Gin sah mich unentschlossen an.
„Weshalb müssten sie wegen den beiden streiten?"
„Warum wegen dir?"
Gin erwiderte daraufhin nichts, erhob sich und lief über die Dachterrasse zur gläsernen Tür.
„Gute Nacht, Malte", murmelte sie.
Ich wandte mich kopfschüttelnd ab und vernahm hinter mir die Geräusche von Gins Schuhen, die sich durch das an die Terrasse angrenzende Wohnzimmer entfernten. Ich legte den Kopf in den Nacken und betrachtete die Sterne am nachtschwarzen Himmel. Man sagte doch, dass man jedes Mal die gleichen Sterne beobachtete, egal wo man war. Das bedeutete, dass Linus jetzt vielleicht ebenfalls die Himmelskörper betrachtete, die ich sah.

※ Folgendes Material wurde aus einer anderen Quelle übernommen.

(* ===== verification/Objects.v ===== *)
(** * The object allocator as its clients see it

    The interface of kzalloc() and kfree() that the per-CPU allocator and the
    scheduler's CPU tables are built on, the law a client may rely on, and an
    instance that hands out fresh addresses and never runs out until told. *)

From S2P Require Import Prelude.
From stdpp Require Import base numbers option gmap sets.
#[local] Open Scope Z_scope.
#[local] Open Scope kernel_scope.

(** kzalloc(), kfree() and slab_is_available(); an address 0 is NULL. *)
Class ObjectAllocator (K : Type) := {
  oa_available : K -> bool;
  oa_kzalloc : K -> Z -> outcome (K * Z);
  oa_kfree : K -> Z -> outcome K
}.

(** [oa_live k]: the objects handed out and not yet given back. *)
Class ObjectAllocatorLaws (K : Type) `{ObjectAllocator K} := {
  oa_live : K -> gset Z;
  oa_kzalloc_law k size : 0 < size ->
    exists k' p, oa_kzalloc k size = Ret (k', p)
      /\ ((p = 0 /\ oa_live k' = oa_live k) \/ (p <> 0 /\ (p ∉ oa_live k) /\ oa_live k' = {[p]} ∪ oa_live k));
  oa_kfree_law k p : p ∈ oa_live k -> exists k', oa_kfree k p = Ret k' /\ oa_live k' = oa_live k ∖ {[p]};
}.

(** From state [k] on requests of these sizes, one after the other, are served. *)
Fixpoint oa_serves {K} `{ObjectAllocator K} (k : K) (sizes : list Z) : bool :=
  match sizes with
  | [] => true
  | size :: sizes' =>
      match oa_kzalloc k size with
      | Ret (k', p) => if p =? 0 then false else oa_serves k' sizes'
      | _ => false
      end
  end.

(** An allocator with room for a number of objects. *)
Record bump := mk_bump { b_room : nat; b_next : positive; b_live : gset Z; b_below : forall p, p ∈ b_live -> p < Zpos b_next }.

Lemma bump_new (b : bump) p : p ∈ {[Zpos (b_next b)]} ∪ b_live b -> p < Zpos (b_next b + 1).
Proof. rewrite elem_of_union, elem_of_singleton. intros [->|H%b_below]; lia. Qed.
Lemma bump_less (b : bump) q p : p ∈ b_live b ∖ {[q]} -> p < Zpos (b_next b).
Proof. rewrite elem_of_difference. intros [H%b_below _]. done. Qed.
Lemma bump_none (p : Z) : p ∈ (∅ : gset Z) -> p < 1.
Proof. by intros ?%elem_of_empty. Qed.

#[export] Instance bump_allocator : ObjectAllocator bump := {
  oa_available _ := true;
  oa_kzalloc b _ :=
    match b_room b with
    | O => Ret (b, 0)
    | S n => Ret (mk_bump n (b_next b + 1) ({[Zpos (b_next b)]} ∪ b_live b) (bump_new b), Zpos (b_next b))
    end;
  oa_kfree b p := Ret (mk_bump (S (b_room b)) (b_next b) (b_live b ∖ {[p]}) (bump_less b p));
}.

#[export] Instance bump_laws : ObjectAllocatorLaws bump.
Proof.
  refine {| oa_live := b_live |}.
  - intros b size _. cbn. destruct (b_room b); eexists _, _; (split; [reflexivity|]); [by left|right].
    cbn. split_and!; [done| |done]. intros H%b_below. lia.
  - intros b p _. eexists. by split.
Defined.

Definition empty_bump (n : nat) : bump := mk_bump n 1 ∅ bump_none.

Irgendwie gab mir das ein Gefühl von zu Hause. Ein Gefühl davon, dass Linus bei mir war, obwohl er sich wahrscheinlich meterweit weg in seinem Bett in Essen wälzte und zu seinen Schlaftabletten griff, die immer auf seinem Nachttisch standen, weil er seit Jahren unter Schlaflosigkeit litt, und sie mit einem Schluck Wasser herunterspülte. Eine. Zwei. Drei. Vier. Dann lehnte er sich zurück und schlief ein, träumte eine Ewigkeit und ich würde ihn irgendwann auffinden, wenn ich wieder zurückkommen würde. Schlafend. Friedlich sterbend.

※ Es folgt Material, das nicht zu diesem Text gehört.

(* ===== verification/Cpumask.v ===== *)
(** * Sets of CPUs

    Model of src/include/linux/cpumask.h over the bitmap operations, for the
    configured NR_CPUS of 8, and what each operation does to the set.  With a
    constant number of bits that fits a word the inline functions of
    src/include/linux/bitmap.h work on the one word. *)

From S2P Require Import Prelude Bitops Bitmap BitmapSpec.
From stdpp Require Import base list numbers option.
#[local] Open Scope Z_scope.
#[local] Open Scope kernel_scope.

Definition NR_CPUS : Z := 8.
Definition nr_cpumask_bits : Z := NR_CPUS.

(** [struct cpumask]: its words. *)
Definition cpumask_t : Type := list Z.

Definition small_const_nbits (nbits : Z) : bool := (nbits <=? BITS_PER_LONG) && (nbits >? 0).

Definition bitmap_and (dst src1 src2 : list Z) (nbits : Z) : outcome (list Z * bool) :=
  if small_const_nbits nbits then
    let! a := word src1 0 in
    let! b := word src2 0 in
    let w := Z.land (Z.land a b) (BITMAP_LAST_WORD_MASK nbits) in
    let! dst' := set_word dst 0 w in
    Ret (dst', negb (w =? 0))
  else __bitmap_and dst src1 src2 nbits.

Definition bitmap_intersects (src1 src2 : list Z) (nbits : Z) : outcome bool :=
  if small_const_nbits nbits then
    let! a := word src1 0 in
    let! b := word src2 0 in
    Ret (negb (Z.land (Z.land a b) (BITMAP_LAST_WORD_MASK nbits) =? 0))
  else __bitmap_intersects src1 src2 nbits.

Definition cpumask_first (srcp : cpumask_t) : outcome Z := find_first_bit srcp nr_cpumask_bits.
Definition cpumask_next (cpu : Z) (srcp : cpumask_t) : outcome Z := find_next_bit srcp nr_cpumask_bits (cpu + 1).
Definition cpumask_next_and (cpu : Z) (src1p src2p : cpumask_t) : outcome Z :=
  find_next_and_bit src1p src2p nr_cpumask_bits (cpu + 1).
Definition cpumask_any (srcp : cpumask_t) : outcome Z := cpumask_first srcp.
Definition cpumask_first_and (src1p src2p : cpumask_t) : outcome Z := cpumask_next_and (-1) src1p src2p.
Definition cpumask_any_and (mask1 mask2 : cpumask_t) : outcome Z := cpumask_first_and mask1 mask2.
Definition cpumask_set_cpu (cpu : Z) (dstp : cpumask_t) : outcome cpumask_t := set_bit cpu dstp.
Definition cpumask_clear_cpu (cpu : Z) (dstp : cpumask_t) : outcome cpumask_t := clear_bit cpu dstp.
Definition cpumask_is_set (cpu : Z) (srcp : cpumask_t) : outcome bool := test_bit cpu srcp.
Definition cpumask_and (dstp src1p src2p : cpumask_t) : outcome (cpumask_t * bool) :=
  bitmap_and dstp src1p src2p nr_cpumask_bits.
Definition cpumask_intersects (src1p src2p : cpumask_t) : outcome bool :=
  bitmap_intersects src1p src2p nr_cpumask_bits.

(** ** What they do *)

Record mask_ok (m : cpumask_t) : Prop := {
  mo_len : length m = 1%nat;
  mo_u64 : bm_all m;
}.

Abbreviation is_cpu c := (0 <= c < NR_CPUS).

Lemma mask_ok_word m : mask_ok m -> exists w, m = [w] /\ is_u64 w.
Proof. intros [Hl Hu]. destruct m as [|w []]; try done. exists w. split; [done|]. by inversion Hu. Qed.

Lemma bit_word w c : 0 <= c < 64 -> bit [w] c = Z.testbit w c.
Proof. intros Hc. unfold bit. rewrite Z.div_small, Z.mod_small by done. done. Qed.

Lemma mask_ok_wf m : mask_ok m -> bm_wf m nr_cpumask_bits.
Proof. intros (w & -> & Hw)%mask_ok_word. apply mask_bm_wf; [done|by vm_compute]. Qed.

Lemma range_set_mask v m c m' : mask_ok m -> range_set v m c (c + 1) m' ->
  mask_ok m' /\ forall i, 0 <= i -> bit m' i = if i =? c then v else bit m i.
Proof.
  intros [Hl Hu] (H1 & H2 & H3). split; [split; congruence || done|].
  intros i Hi. rewrite H3 by done. destruct (Z.leb_spec c i), (Z.ltb_spec i (c + 1)), (Z.eqb_spec i c); done || lia.
Qed.

Lemma cpumask_set_cpu_spec m c : mask_ok m -> is_cpu c ->
  exists m', cpumask_set_cpu c m = Ret m' /\ mask_ok m' /\ forall i, 0 <= i -> bit m' i = if i =? c then true else bit m i.
Proof.
  intros Hm Hc. destruct (set_bit_spec m c (mo_u64 _ Hm)) as (m' & E & R); [rewrite (mo_len _ Hm); unfold NR_CPUS in Hc; lia|].
  exists m'. split; [done|]. by apply range_set_mask.
Qed.

Lemma cpumask_clear_cpu_spec m c : mask_ok m -> is_cpu c ->
  exists m', cpumask_clear_cpu c m = Ret m' /\ mask_ok m' /\ forall i, 0 <= i -> bit m' i = if i =? c then false else bit m i.
Proof.
  intros Hm Hc. destruct (clear_bit_spec m c (mo_u64 _ Hm)) as (m' & E & R); [rewrite (mo_len _ Hm); unfold NR_CPUS in Hc; lia|].
  exists m'. split; [done|]. by apply range_set_mask.
Qed.

Lemma cpumask_is_set_spec m c : mask_ok m -> is_cpu c -> cpumask_is_set c m = Ret (bit m c).
Proof. intros Hm Hc. apply test_bit_spec. rewrite (mo_len _ Hm). unfold NR_CPUS in Hc. lia. Qed.

(** The common CPUs of two masks, as a word. *)
Lemma common_word a b : is_u64 a -> is_u64 b ->
  let w := Z.land (Z.land a b) (BITMAP_LAST_WORD_MASK nr_cpumask_bits) in
  is_u64 w /\ (forall i, 0 <= i < 64 -> Z.testbit w i = (i <? NR_CPUS) && (Z.testbit a i && Z.testbit b i))
  /\ (w = 0 <-> forall i, is_cpu i -> Z.testbit a i && Z.testbit b i = false).
Proof.
  intros Ha Hb w. assert (Hw : is_u64 w) by (by apply is_u64_land; [apply is_u64_land|apply last_mask_u64]).
  assert (Hbit : forall i, 0 <= i < 64 -> Z.testbit w i = (i <? NR_CPUS) && (Z.testbit a i && Z.testbit b i)).
  { intros i Hi. unfold w. rewrite !Z.land_spec. change (BITMAP_LAST_WORD_MASK nr_cpumask_bits) with (Z.ones 8).
    rewrite Z.testbit_ones_nonneg by lia. unfold NR_CPUS. apply andb_comm. }
  split_and!; [done|done|]. split.
  - intros E i Hi. unfold NR_CPUS in Hi. pose proof (Hbit i ltac:(lia)) as Hb'. rewrite E, Z.bits_0 in Hb'.
    destruct (Z.ltb_spec i NR_CPUS) as [|C]; [done|unfold NR_CPUS in C; lia].
  - intros Hz. apply Z.bits_inj'. intros i Hi. rewrite Z.bits_0. destruct (Z.ltb_spec i 64).
    + rewrite Hbit by lia. destruct (Z.ltb_spec i NR_CPUS); [|done]. rewrite Hz by lia. done.
    + by apply testbit_u64.
Qed.

Lemma cpumask_and_spec d a b : mask_ok d -> mask_ok a -> mask_ok b ->
  exists d' r, cpumask_and d a b = Ret (d', r) /\ mask_ok d'
    /\ (forall i, 0 <= i < 64 -> bit d' i = (i <? NR_CPUS) && (bit a i && bit b i))
    /\ (r = true <-> exists i, is_cpu i /\ bit a i && bit b i = true).
Proof.
  intros (d0 & -> & _)%mask_ok_word (x & -> & Hx)%mask_ok_word (y & -> & Hy)%mask_ok_word.
  destruct (common_word x y Hx Hy) as (Hw & Hbit & Hz).
  set (w := Z.land (Z.land x y) (BITMAP_LAST_WORD_MASK nr_cpumask_bits)) in *.
  exists [w], (negb (w =? 0)). split; [reflexivity|]. split_and!.
  - split; [done|]. constructor; [exact Hw|constructor].
  - intros i Hi. rewrite !bit_word by done. by apply Hbit.
  - rewrite negb_true_iff, Z.eqb_neq. split.
    + intros Hne. destruct (u64_nonzero_bit w Hw Hne) as (i & Hi & Hb). exists i. rewrite Hbit in Hb by done.
      apply andb_true_iff in Hb as [Hl Hb]. apply Z.ltb_lt in Hl. split; [lia|]. by rewrite !bit_word by done.
    + intros (i & Hi & Hb) E. unfold NR_CPUS in Hi. rewrite !bit_word in Hb by lia. rewrite (proj1 Hz E i) in Hb; [done|unfold NR_CPUS; lia].
Qed.

(** The first CPU in both masks, or NR_CPUS. *)
Lemma cpumask_any_and_spec a b : mask_ok a -> mask_ok b ->
  exists r, cpumask_any_and a b = Ret r /\ first_from (fun i => bit a i && bit b i) 0 NR_CPUS r.
Proof.
  intros Ha Hb. apply mask_ok_wf in Ha, Hb.
  destruct (find_next_spec a (Some b) 0 nr_cpumask_bits Ha) with 0 as (r & Hr & Hf); [by intros ? [= <-]|by vm_compute|done|].
  exists r. split; [done|]. eapply first_from_ext; [|done]. intros i. unfold selected. cbn. by rewrite Z.bits_0, xorb_false_r.
Qed.

Lemma cpumask_any_spec a : mask_ok a -> exists r, cpumask_any a = Ret r /\ first_from (bit a) 0 NR_CPUS r.
Proof. intros Ha. apply find_first_bit_spec. by apply mask_ok_wf. Qed.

"Der Stress", murmelte ich vor mich hin.
Es musste der Grund sein. Die neuen Menschen und das fremde Haus. Meine Gefühlswelt spielte wohl verrückt. Und anscheinend nicht nur meine. Gin schien ebenfalls vollkommen am Ende zu sein. Ich kannte sie noch nicht besonders lange und ich war nicht wie der Psychologe in Büchern, der mehr oder weniger durch Köpfe und Wände blicken konnte, aber man sah ihr den Schlafmangel an.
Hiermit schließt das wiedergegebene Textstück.